(* ===== verification/McpContainer.v ===== *)
(** The MCP tool [readContainerValues] ([mcp/invocation.py]): the properties below an element, a page of them, and their
    values from the REST route, in batches; and the calls that the MCP server makes within the process. *)

From S2P Require Export ModelTypes Async McpPages.

Module McpContainer.
Export ModelTypes McpPages.
Local Open Scope async_scope.

Definition MCP_CONTAINER_VALUES_BATCH_SIZE : nat := 10.
Definition MCP_CONTAINER_VALUES_MAX_NODES : nat := 5000.
Definition MCP_CONTAINER_VALUES_MAX_DEPTH : nat := 32.

(** ** Calls within the process *)

(** A body: what [json.dumps] makes of a value, or bytes from elsewhere. *)
Inductive Body := Dumped (v : json) | Raw (bytes : string).

Record InternalASGIResponse := { rs_status_code : Z; rs_headers : dict string string; rs_body : Body }.

(** What the application gets of a request. *)
Record Scope := { sc_method : string; sc_path : string; sc_query_params : dict string json; sc_body : option json }.

Inductive asgi_message :=
  | ResponseStart (status : option Z) (headers : list (string * string))
  | ResponseBody (body : option string)
  | OtherMessage.

(** [await model_provider(request)] and [await app(scope, receive, send)], with the messages that were sent. *)
Inductive mcp_request : Type -> Type :=
  | ProvideModel : mcp_request (outcome exn BuildResult)
  | CallApp (scope : Scope) : mcp_request (outcome exn (list asgi_message)).

Fixpoint collect_response (messages : list asgi_message) (status_code : Z) (headers : dict string string) (chunks : string) : InternalASGIResponse :=
  match messages with
  | [] => {| rs_status_code := status_code; rs_headers := headers; rs_body := Raw chunks |}
  | ResponseStart status raw_headers :: messages' =>
      collect_response messages' (default 500 status) (dict_update_list (map (fun h => (lower h.1, h.2)) raw_headers) headers) chunks
  | ResponseBody body :: messages' => collect_response messages' status_code headers (chunks +:+ default ε body)
  | OtherMessage :: messages' => collect_response messages' status_code headers chunks
  end.

Definition upper (s : string) : string := of_chars (map upper_char (chars s)).

(** A method of the MCP server, over whatever state the server keeps. *)
Abbreviation method S A := (prog S mcp_request (outcome exn A)).

Definition invoke_internal_asgi {S} (http_method path : string) (query_params : dict string json) (request_body : option json) : method S InternalASGIResponse :=
  obind (call (CallApp {| sc_method := upper http_method; sc_path := path; sc_query_params := query_params; sc_body := request_body |})) (fun messages =>
  Ret (Ok (collect_response messages 500 ∅ ε))).

Definition json_response (body : json) : InternalASGIResponse :=
  {| rs_status_code := 200; rs_headers := dict_of_list [("content-type", "application/json")]; rs_body := Dumped body |}.

(** What start-up leaves in [app.state]: whether there is a model provider, and the prefix of the API if it is a string. *)
Record McpConfig := { mcp_model_provider : bool; mcp_api_prefix : option string }.

(** ** The walk *)

Definition too_many_nodes {A} : outcome exn A := http_exception 413 "Content Too Large" "Container subtree exceeds 5000 nodes".
Definition too_deep {A} : outcome exn A := http_exception 413 "Content Too Large" "Container subtree exceeds depth 32".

- - - - -

● WHAT TO WORK ON
Copy each line above that contains the word "OtherMessage".

● TASK RESPONSE
  | OtherMessage.
  | OtherMessage :: messages' => collect_response messages' status_code headers chunks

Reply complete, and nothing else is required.